[Collected data]
---*---
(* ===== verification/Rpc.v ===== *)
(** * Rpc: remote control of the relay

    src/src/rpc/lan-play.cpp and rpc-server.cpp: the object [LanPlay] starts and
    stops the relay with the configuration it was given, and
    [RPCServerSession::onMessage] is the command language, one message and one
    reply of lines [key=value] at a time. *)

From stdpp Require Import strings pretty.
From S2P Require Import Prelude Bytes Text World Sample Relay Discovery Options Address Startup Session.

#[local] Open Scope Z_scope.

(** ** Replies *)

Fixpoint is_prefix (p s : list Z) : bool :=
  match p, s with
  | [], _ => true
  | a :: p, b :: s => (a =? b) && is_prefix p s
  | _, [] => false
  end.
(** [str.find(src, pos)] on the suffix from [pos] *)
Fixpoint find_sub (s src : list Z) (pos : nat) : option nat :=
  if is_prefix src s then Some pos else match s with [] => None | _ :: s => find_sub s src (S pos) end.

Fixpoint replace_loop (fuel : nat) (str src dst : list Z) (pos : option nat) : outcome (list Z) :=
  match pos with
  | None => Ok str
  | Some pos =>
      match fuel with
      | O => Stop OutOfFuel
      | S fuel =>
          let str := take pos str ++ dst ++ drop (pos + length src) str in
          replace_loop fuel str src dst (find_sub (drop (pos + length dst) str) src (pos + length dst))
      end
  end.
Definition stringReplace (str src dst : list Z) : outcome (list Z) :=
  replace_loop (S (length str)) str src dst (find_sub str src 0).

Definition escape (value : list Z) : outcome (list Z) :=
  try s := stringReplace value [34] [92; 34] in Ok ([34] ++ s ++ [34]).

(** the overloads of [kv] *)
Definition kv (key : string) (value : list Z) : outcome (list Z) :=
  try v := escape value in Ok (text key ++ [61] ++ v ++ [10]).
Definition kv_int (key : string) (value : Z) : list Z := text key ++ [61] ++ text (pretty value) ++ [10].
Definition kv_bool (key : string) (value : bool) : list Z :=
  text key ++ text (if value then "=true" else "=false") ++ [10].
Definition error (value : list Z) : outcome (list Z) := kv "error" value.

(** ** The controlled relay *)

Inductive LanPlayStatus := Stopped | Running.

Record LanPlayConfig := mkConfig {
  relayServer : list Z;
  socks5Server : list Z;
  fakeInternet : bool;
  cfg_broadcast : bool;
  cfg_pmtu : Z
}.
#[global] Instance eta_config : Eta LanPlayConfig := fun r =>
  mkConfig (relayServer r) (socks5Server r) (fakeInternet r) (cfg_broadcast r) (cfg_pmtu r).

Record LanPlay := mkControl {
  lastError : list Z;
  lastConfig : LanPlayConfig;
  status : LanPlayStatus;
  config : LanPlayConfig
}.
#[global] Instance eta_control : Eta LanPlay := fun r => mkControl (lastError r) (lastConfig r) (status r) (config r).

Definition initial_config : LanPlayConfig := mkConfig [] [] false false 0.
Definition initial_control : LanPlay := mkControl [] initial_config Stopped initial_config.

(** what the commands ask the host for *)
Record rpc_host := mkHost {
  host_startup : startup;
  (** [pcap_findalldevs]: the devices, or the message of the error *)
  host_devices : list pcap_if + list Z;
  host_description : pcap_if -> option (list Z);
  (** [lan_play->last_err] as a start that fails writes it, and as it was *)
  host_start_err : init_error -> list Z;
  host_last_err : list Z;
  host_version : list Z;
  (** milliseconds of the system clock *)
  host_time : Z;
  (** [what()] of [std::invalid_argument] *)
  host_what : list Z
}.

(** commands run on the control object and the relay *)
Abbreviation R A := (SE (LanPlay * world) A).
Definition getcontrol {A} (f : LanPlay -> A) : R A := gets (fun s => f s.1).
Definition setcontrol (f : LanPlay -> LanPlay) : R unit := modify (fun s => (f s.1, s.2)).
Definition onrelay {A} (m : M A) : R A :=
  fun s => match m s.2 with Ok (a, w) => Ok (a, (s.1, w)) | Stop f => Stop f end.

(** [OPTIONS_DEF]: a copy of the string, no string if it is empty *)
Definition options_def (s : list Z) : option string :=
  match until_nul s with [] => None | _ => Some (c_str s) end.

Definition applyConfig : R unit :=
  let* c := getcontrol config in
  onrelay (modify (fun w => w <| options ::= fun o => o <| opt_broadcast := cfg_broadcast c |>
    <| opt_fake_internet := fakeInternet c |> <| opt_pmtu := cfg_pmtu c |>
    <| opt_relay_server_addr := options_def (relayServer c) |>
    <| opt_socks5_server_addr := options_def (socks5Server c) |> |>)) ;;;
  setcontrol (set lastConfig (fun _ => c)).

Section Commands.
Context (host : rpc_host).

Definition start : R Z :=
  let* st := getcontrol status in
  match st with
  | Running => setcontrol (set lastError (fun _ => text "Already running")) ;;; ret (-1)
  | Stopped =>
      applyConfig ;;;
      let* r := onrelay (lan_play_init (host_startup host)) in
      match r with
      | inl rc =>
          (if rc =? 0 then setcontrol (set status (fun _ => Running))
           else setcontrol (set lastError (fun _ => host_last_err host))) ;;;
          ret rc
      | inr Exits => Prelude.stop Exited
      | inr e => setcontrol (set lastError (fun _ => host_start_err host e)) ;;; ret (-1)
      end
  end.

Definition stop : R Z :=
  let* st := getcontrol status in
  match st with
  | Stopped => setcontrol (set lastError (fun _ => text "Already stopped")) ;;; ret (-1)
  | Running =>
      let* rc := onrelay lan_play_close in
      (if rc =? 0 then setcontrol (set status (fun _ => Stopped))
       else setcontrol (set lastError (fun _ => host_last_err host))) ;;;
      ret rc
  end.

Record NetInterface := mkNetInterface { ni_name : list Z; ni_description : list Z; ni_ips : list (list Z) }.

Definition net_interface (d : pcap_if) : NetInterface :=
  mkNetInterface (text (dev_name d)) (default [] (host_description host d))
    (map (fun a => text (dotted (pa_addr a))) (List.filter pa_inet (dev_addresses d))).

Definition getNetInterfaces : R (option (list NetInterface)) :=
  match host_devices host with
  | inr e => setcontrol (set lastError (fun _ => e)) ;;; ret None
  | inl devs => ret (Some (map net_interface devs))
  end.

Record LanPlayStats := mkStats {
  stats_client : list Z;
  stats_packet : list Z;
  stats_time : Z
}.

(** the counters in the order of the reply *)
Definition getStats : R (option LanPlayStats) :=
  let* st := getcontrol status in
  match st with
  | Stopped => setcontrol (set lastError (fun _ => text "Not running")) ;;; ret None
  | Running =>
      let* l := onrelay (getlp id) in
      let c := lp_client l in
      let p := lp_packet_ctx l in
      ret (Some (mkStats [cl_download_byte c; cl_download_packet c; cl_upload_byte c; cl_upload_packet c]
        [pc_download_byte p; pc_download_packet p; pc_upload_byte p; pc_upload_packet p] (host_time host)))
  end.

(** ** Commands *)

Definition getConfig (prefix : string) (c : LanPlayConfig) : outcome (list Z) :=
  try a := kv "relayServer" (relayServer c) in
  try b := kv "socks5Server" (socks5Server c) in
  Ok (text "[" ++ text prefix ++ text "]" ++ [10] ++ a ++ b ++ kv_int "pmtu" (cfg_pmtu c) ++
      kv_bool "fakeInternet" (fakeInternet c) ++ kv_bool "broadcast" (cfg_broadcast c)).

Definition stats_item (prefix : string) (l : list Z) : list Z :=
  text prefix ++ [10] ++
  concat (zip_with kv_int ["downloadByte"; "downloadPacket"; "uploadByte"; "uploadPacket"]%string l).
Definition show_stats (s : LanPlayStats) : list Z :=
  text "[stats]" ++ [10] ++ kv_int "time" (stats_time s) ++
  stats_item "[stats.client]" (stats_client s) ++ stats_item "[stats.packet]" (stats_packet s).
---*---
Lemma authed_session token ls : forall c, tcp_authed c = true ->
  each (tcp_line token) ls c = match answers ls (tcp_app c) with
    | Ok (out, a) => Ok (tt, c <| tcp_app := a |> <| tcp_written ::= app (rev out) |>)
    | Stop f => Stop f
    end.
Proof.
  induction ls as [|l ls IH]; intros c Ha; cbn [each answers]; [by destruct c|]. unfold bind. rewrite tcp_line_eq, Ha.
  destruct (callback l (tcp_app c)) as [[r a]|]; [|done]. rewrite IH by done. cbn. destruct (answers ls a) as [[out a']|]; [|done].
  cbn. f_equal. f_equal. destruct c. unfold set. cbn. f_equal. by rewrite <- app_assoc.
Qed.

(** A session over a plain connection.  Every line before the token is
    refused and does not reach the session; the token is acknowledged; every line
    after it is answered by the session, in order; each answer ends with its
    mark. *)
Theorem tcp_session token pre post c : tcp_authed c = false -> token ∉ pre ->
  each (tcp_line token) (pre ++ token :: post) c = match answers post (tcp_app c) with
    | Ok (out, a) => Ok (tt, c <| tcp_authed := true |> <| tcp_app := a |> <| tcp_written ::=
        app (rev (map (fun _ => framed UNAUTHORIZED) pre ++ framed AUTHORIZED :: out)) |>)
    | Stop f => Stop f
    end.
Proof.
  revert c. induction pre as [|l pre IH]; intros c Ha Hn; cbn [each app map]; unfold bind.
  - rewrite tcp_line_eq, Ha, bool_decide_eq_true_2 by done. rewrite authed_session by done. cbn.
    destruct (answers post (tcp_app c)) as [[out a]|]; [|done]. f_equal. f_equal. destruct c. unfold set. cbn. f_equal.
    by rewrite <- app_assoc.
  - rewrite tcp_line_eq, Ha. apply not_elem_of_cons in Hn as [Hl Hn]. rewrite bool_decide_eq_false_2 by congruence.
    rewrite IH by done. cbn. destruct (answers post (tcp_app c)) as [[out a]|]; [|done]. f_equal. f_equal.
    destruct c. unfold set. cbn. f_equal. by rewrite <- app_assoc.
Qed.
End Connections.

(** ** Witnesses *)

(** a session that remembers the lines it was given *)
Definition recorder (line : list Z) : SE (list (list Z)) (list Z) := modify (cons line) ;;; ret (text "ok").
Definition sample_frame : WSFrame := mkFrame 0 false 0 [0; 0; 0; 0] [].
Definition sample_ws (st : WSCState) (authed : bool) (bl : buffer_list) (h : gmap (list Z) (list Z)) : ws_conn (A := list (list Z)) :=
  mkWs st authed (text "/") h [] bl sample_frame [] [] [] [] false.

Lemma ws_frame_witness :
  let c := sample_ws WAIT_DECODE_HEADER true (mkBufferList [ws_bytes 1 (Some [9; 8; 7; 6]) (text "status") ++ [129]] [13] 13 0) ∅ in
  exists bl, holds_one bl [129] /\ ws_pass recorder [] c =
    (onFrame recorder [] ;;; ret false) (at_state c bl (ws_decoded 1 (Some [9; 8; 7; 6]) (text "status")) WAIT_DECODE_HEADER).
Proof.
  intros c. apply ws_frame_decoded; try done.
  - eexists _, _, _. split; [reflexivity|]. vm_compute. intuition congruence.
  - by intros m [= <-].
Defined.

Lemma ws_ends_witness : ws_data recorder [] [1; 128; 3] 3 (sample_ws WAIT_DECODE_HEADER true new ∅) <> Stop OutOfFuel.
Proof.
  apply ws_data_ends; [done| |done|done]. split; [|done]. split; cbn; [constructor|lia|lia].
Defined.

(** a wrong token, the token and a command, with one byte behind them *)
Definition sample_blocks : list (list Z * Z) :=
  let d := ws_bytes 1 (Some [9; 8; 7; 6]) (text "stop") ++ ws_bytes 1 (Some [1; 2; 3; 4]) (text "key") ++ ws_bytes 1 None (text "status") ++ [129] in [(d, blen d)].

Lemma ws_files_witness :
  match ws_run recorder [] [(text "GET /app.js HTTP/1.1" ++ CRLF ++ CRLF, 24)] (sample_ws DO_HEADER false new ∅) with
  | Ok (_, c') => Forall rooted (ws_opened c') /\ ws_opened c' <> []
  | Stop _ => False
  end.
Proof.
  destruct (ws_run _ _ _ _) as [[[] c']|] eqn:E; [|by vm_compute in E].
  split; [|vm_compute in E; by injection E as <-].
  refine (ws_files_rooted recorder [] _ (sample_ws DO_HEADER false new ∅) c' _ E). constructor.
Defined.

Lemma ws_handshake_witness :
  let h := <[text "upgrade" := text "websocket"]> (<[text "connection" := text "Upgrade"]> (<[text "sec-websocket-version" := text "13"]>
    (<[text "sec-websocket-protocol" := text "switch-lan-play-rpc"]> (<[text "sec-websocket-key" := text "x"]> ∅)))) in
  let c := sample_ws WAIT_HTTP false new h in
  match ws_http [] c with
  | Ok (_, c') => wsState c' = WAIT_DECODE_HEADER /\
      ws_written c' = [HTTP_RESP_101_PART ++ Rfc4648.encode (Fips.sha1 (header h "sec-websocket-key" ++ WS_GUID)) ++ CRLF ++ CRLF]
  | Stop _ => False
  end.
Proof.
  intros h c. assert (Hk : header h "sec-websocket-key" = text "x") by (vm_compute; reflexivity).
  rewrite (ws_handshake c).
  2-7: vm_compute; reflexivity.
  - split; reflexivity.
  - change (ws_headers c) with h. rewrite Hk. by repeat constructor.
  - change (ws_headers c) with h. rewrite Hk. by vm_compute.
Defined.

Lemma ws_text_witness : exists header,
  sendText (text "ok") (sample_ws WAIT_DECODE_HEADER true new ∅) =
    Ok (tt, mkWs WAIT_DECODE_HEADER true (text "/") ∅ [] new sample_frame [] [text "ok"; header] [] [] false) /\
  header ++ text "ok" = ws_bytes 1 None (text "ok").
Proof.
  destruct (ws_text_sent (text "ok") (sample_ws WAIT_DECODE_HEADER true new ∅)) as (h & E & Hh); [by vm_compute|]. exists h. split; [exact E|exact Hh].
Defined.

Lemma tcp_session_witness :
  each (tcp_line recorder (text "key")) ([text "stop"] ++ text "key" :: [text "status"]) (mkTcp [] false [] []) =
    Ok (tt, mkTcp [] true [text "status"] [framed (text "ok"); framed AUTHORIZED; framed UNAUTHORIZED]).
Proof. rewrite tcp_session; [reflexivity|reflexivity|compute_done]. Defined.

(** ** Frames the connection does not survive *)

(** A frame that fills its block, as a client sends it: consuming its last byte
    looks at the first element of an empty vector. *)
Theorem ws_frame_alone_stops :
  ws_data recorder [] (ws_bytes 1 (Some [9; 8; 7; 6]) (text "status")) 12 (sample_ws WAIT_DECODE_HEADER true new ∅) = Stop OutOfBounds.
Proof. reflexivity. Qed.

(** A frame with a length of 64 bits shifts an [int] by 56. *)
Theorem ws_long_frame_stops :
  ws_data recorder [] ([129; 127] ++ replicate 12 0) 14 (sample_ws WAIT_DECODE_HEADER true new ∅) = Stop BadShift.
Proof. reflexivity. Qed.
---*---
Required work.
When a line of the data holds the string "Lemma", pick it out and copy it.

Output.
Lemma authed_session token ls : forall c, tcp_authed c = true ->
Lemma ws_frame_witness :
Lemma ws_ends_witness : ws_data recorder [] [1; 128; 3] 3 (sample_ws WAIT_DECODE_HEADER true new ∅) <> Stop OutOfFuel.
Lemma ws_files_witness :
Lemma ws_handshake_witness :
Lemma ws_text_witness : exists header,
Lemma tcp_session_witness :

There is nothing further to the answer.